→ Task objective: As the answer, set down the lines below from the one containing "asks_only (platform_of s) t)" through the one containing "asks_only (TheHistory (history s) :: platform_of s) t)", exactly and inclusively, and no others.

→ Saved data entries:
[Start of section]

(** A look-up of the history of a workload that has none. *)
Lemma reading_operations_change_nothing_witness :
  exec (service.History fluxd "prod" "svc-with-no-history")
       [Ev (EventsForService db0 "prod" "svc-with-no-history")
           (history.mkHistory "" history.StateUnknown [], Some ErrNoHistory)]
       (Returned
          ({[ "svc-with-no-history" :=
                history.mkHistory "svc-with-no-history"
                  history.StateUnknown [] ]},
           None))
  /\ store_after db0
       [Ev (EventsForService db0 "prod" "svc-with-no-history")
           (history.mkHistory "" history.StateUnknown [], Some ErrNoHistory)]
       empty_store
     = empty_store.
Proof.
  destruct (reading_operations_change_nothing ParseImage_spec Repository_spec
              fluxd "prod" "svc-with-no-history") as (_ & _ & HH).
  assert (He : exec (service.History fluxd "prod" "svc-with-no-history")
                 [Ev (EventsForService db0 "prod" "svc-with-no-history")
                     (history.mkHistory "" history.StateUnknown [],
                      Some ErrNoHistory)]
                 (Returned
                    ({[ "svc-with-no-history" :=
                          history.mkHistory "svc-with-no-history"
                            history.StateUnknown [] ]},
                     None))).
  { exists (history.mkHistory "" history.StateUnknown [], Some ErrNoHistory), [].
    split; [reflexivity|]. split; reflexivity. }
  split; [exact He|]. exact (proj2 (HH _ _ He) db0 empty_store).
Defined.

(** ** Who is asked *)

Section discipline.

Variable ParseImage : string -> registry.Image.
Variable Image_Repository : registry.Image -> string.
Variable s : service.

Local Ltac asked :=
  unfold asks_only;
  repeat first
    [ apply List.Forall_nil
    | apply List.Forall_cons; [simpl; auto|] ].

Lemma ServiceImages_asks (namespace workload : string) (t : trace)
    (o : outcome (list ContainerImages * option error)) :
  exec (service.ServiceImages ParseImage Image_Repository s namespace workload)
       t o ->
  asks_only (TheRegistry (registry s) :: platform_of s) t.
Proof.
  unfold service.ServiceImages, on_cluster, platform_of.
  destruct (platform s) as [k|]; cbn [bind call exec].
  - intros ([containers [e|]] & t' & -> & H).
    + destruct H as [-> _]. asked.
    + apply range_containers_lookups in H. asked.
      eapply Forall_impl; [exact H|]. intros ev [-> _]. simpl. auto.
  - intros [-> _]. asked.
Qed.

Lemma History_asks (namespace workload : string) (t : trace)
    (o : outcome (gmap string history.History * option error)) :
  exec (service.History s namespace workload) t o ->
  asks_only [TheHistory (history s)] t.
Proof.
  unfold service.History.
  destruct (decide (workload = "")) as [Hw|Hw]; cbn [bind call exec].
  - intros (r & t' & -> & -> & _). asked.
  - intros ([h err] & t' & -> & H).
    assert (t' = []) as ->.
    { destruct (decide (err = Some ErrNoHistory)); [|destruct err];
        destruct H as [-> _]; reflexivity. }
    asked.
Qed.

Lemma Release_asks (namespace workload : string) (newDef : list byte)
    (updatePeriod : Z) (t : trace) (o : outcome (option error)) :
  exec (service.Release s namespace workload newDef updatePeriod) t o ->
  asks_only (TheHistory (history s) :: platform_of s) t.
Proof.
  unfold platform_of. destruct (platform s) as [k|] eqn:Hk.
  - intros H. apply (Release_exec s k _ _ _ _ Hk) in H.
    destruct H as (err & -> & _). asked.
  - unfold service.Release. rewrite Hk. simpl. intros [-> _]. asked.
Qed.

End discipline.

(** X2. Each operation asks its own collaborators and nobody else, in
    every execution: Images the registry; ServiceImages the registry and
    the platform; Services the platform; History the history; Release
    the history and the platform, never the registry or the automator;
    Automate and Deautomate the automator alone, so that switching
    automation writes nothing to the history. *)
Theorem operations_ask_their_own_collaborators :
  forall (ParseImage : string -> registry.Image)
         (Image_Repository : registry.Image -> string)
         (s : service) (repository namespace workload : string)
         (newDef : list byte) (updatePeriod : Z),
    (forall t o,
        exec (service.Images s repository) t o ->
        asks_only [TheRegistry (registry s)] t)
    /\ (forall t o,
          exec (service.ServiceImages ParseImage Image_Repository s
                  namespace workload) t o ->
          asks_only (TheRegistry (registry s) :: platform_of s) t)
    /\ (forall t o,
          exec (service.Services s namespace) t o ->
          asks_only (platform_of s) t)
    /\ (forall t o,
          exec (service.History s namespace workload) t o ->
          asks_only [TheHistory (history s)] t)
    /\ (forall t o,
          exec (service.Release s namespace workload newDef updatePeriod) t o ->
          asks_only (TheHistory (history s) :: platform_of s) t)
    /\ (forall t o,
          exec (service.Automate s namespace workload) t o ->
          asks_only [TheAutomator (automator s)] t)
    /\ (forall t o,
          exec (service.Deautomate s namespace workload) t o ->
          asks_only [TheAutomator (automator s)] t).
Proof.
  intros PI IR s repository namespace workload newDef updatePeriod.
  split; [|split; [|split; [|split; [|split; [|split]]]]]; intros t o H.
  - apply Images_exec in H. destruct H as (repo & err & -> & _).
    repeat constructor.
  - eapply ServiceImages_asks. exact H.
  - unfold service.Services, platform_of in *.
    destruct (platform s) as [k|]; simpl in H.
    + destruct H as (r & t' & -> & -> & _). repeat constructor.
    + destruct H as [-> _]. constructor.
  - eapply History_asks. exact H.
  - eapply Release_asks. exact H.
  - simpl in H. destruct H as ([] & t' & -> & -> & _). repeat constructor.
  - simpl in H. destruct H as ([] & t' & -> & -> & _). repeat constructor.
Qed.

(** The failing release of the running example asks the history and the
    platform. *)
Lemma operations_ask_their_own_collaborators_witness :
  exec (service.Release fluxd "prod" "web" [] thirty_seconds)
       (release_trace fluxd k8s0 "prod" "web" [] thirty_seconds
          (Some timeout_error))
       (Returned (Some timeout_error))
  /\ asks_only [TheHistory db0; ThePlatform k8s0]
       (release_trace fluxd k8s0 "prod" "web" [] thirty_seconds
          (Some timeout_error)).
Proof.
  destruct (operations_ask_their_own_collaborators ParseImage_spec
              Repository_spec fluxd "app" "prod" "web" [] thirty_seconds)
    as (_ & _ & _ & _ & HR & _).
  assert (He : exec (service.Release fluxd "prod" "web" [] thirty_seconds)
                 (release_trace fluxd k8s0 "prod" "web" [] thirty_seconds
                    (Some timeout_error))
                 (Returned (Some timeout_error))).
  { apply (Release_exec fluxd k8s0 _ _ _ _ eq_refl).
    exists (Some timeout_error). split; reflexivity. }
  split; [exact He|]. exact (HR _ _ He).
Defined.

[End of section]

→ Exercise result:
          asks_only (platform_of s) t)
    /\ (forall t o,
          exec (service.History s namespace workload) t o ->
          asks_only [TheHistory (history s)] t)
    /\ (forall t o,
          exec (service.Release s namespace workload newDef updatePeriod) t o ->
          asks_only (TheHistory (history s) :: platform_of s) t)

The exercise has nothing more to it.